China Eastern Airlines cancels Shanghai-Honolulu flight due to low demand
It is reported that China Eastern Airlines cancelled flights between Hawaii and China. According to Yuan Y., spokesperson of China Eastern Airlines in Shanghai, all flights in October between Shanghai and Honolulu have been cancelled due to low demand.
China Eastern Airlines is currently planning to relaunch the flight in November and will upgrade the flight from a charter to a regular scheduled flight. It would provide more seats for direct sales within their global network for regular sales. According to the Hawaii Tourism Authority 90 percent of all seats were being blocked by a tour operator. However, the tour operators were unable to fill all the seats they blocked, citing slow USA visa processing as the reason.

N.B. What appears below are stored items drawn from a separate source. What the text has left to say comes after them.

(** What the progress callback writes to the build record. *)
Definition progress_update (progress : BuildProgress) : BuildUpdate.t :=
  {| BuildUpdate.projectId := None;
     BuildUpdate.status := None;
     BuildUpdate.buildType := None;
     BuildUpdate.outputPath := None;
     BuildUpdate.aabPath := None;
     BuildUpdate.keystorePath := None;
     BuildUpdate.errorMessage := None;
     BuildUpdate.progress := Some (Some (progress_ progress));
     BuildUpdate.buildStep := Some (Some (step progress));
     BuildUpdate.buildMessage := Some (Some (message progress)) |}.

Section WithHost.
Variable h : host.

(** [storage.updateBuild(id, updates)] as a call on the world. *)
Definition storage_updateBuild (id : Z) (u : BuildUpdate.t) : M Build.t :=
  fun w =>
    let '(r, st') := MemStorage.updateBuild (storage w) id u (date_now h) in
    (r, set_updates (set_storage w st') (updates w ++ [(id, u)])).

(** A promise that is not awaited: its rejection is not thrown to the
    caller. *)
Definition not_awaited {A} (m : M A) : M unit :=
  try_catch (m ;;; ret tt) (fun _ => ret tt).

Definition emit (e : SocketEvent) : M unit :=
  modify (fun w => set_emitted w (emitted w ++ [e])).

(** The callback handed to [buildAPK]: the update is started and not
    awaited, then the event is sent. *)
Definition onProgress (build : Build.t) (progress : BuildProgress) : M unit :=
  not_awaited (storage_updateBuild (Build.id build) (progress_update progress)) ;;;
  emit (build_progress (Build.id build) (step progress) (progress_ progress)
          (message progress)).

Definition updateBuildStats_success : M unit :=
  modify (fun w =>
    let currentStats := MemStorage.getBuildStats (storage w) in
    set_storage w
      (MemStorage.set_buildStats (storage w)
         {| BuildStats.id := BuildStats.id currentStats;
            BuildStats.totalBuilds := BuildStats.totalBuilds currentStats;
            BuildStats.successfulBuilds :=
              BuildStats.successfulBuilds currentStats + 1;
            BuildStats.failedBuilds := BuildStats.failedBuilds currentStats;
            BuildStats.lastBuildAt := BuildStats.lastBuildAt currentStats |})).

(** [projectFiles.map(file => ({ name, content: fs.readFileSync(...) }))] *)
Fixpoint read_files (projectFiles : list ProjectFile.t) : M (list WebFile) :=
  match projectFiles with
  | [] => ret []
  | file :: rest =>
      c <- readFile (resolve (cwd h) (ProjectFile.filePath file)) ;;
      files <- read_files rest ;;
      ret ({| name := ProjectFile.fileName file; content_ := c |} :: files)
  end.

(** What the job writes once [buildAPK] has returned. *)
Definition success_update (buildResult : BuildResult) : BuildUpdate.t :=
  {| BuildUpdate.projectId := None;
     BuildUpdate.status := Some "success";
     BuildUpdate.buildType := None;
     BuildUpdate.outputPath := Some (to_string <$> apkPath buildResult);
     BuildUpdate.aabPath := Some (to_string <$> aabPath buildResult);
     BuildUpdate.keystorePath := Some (to_string <$> keystorePath buildResult);
     BuildUpdate.errorMessage := None;
     BuildUpdate.progress := Some (Some 100);
     BuildUpdate.buildStep := Some (Some "Complete");
     BuildUpdate.buildMessage := Some (Some "Build completed successfully!") |}.

Definition failure_update (buildResult : BuildResult) : BuildUpdate.t :=
  {| BuildUpdate.projectId := None;
     BuildUpdate.status := Some "failed";
     BuildUpdate.buildType := None;
     BuildUpdate.outputPath := None;
     BuildUpdate.aabPath := None;
     BuildUpdate.keystorePath := None;
     BuildUpdate.errorMessage := Some (Some (or_str (error buildResult) "Build failed"));
     BuildUpdate.progress := Some (Some 0);
     BuildUpdate.buildStep := Some (Some "Failed");
     BuildUpdate.buildMessage := Some (Some (or_str (error buildResult) "Build failed")) |}.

When asked, China Eastern said it may open up their inventory to additional tour operators and include this flight within their regular global reservation system. Currently, the Honolulu-Shanghai flight was not listed in any of China Eastern Airlines’ flight plans, and the call center was unable to book this flight. Travel agents were also unable to find this flight on their regular reservation systems, such as Sabre.
ETN talked to China Eastern Airlines at the Route Airline/Airport conference in Berlin, Germany, two weeks ago. The China Eastern Airlines route map did not include Honolulu, and airline officials were unaware of their Hawaii operation.
There are no confirmed plans yet to resume flights in November, but according to Ms. Yuan Y., she expects a lucrative future for this flight.
The Hawaii Tourism Authority (HTA) confirmed the cancellation of flights dated October 14, 18, 21, and 25 and told eTN that passengers already in Hawaii have been rebooked to return on different carriers.
This is a blow to the many years of effort and expectation HTA had on this airlink. The Star Advertiser, Honolulu’s daily newspaper, stated in an August article that the HTA estimates Chinese visitors’ average spending per day is US$368, bringing the state up to US$60 million in annual visitor spending and stimulating job growth. "The new route is an exciting opportunity, as it will be the first regularly scheduled flight between China and Hawaii," HTA said in August.
The Hawaii-based private Hawaii Tourism Association (HiTA) President Juergen Thomas Steinmetz warned early on about relying on this flight and criticized the resources used to lobby for it.
Steinmetz said: “China Eastern Airlines is known for poor service and low reliability. Banking on this airline to save the lucrative Chinese business is a high risk. We saw what happened with Hainan Airlines, which played everyone, including former Governor Lingle and HTA President Mike McCartney for years."
"And what did Hainan Air get out of this close relationship with Hawaii? Wherever you go now, Hainan is using our image; our Aloha spirit was stolen by Hainan and is now on all their promotional posters. Even our rainbow-colored logo has been copied to promote Hainan. I strongly believe Hainan never had serious plans to support Hawaii – they simply used us to bring up a new branding for their own destination.”
Steinmetz continued that the new Hawaii Tourism Association ambassador program is a great step to opening a new potential market with very little investment. He said, “I am especially thrilled about the interest we have received from India and the Gulf region. I wish the Hawaii Tourism Authority would work with us to help us expand our ambassador program and build up a reliable new market for Hawaii. There has been no comment from HTA in regards to our Hawaii ambassador initiative. Hawaii Tourism Authority president Mike McCartney told the Hawaii Pacific Business News recently, he had no comments on the private Hawaii Tourism Association (HiTA) ambassador program.”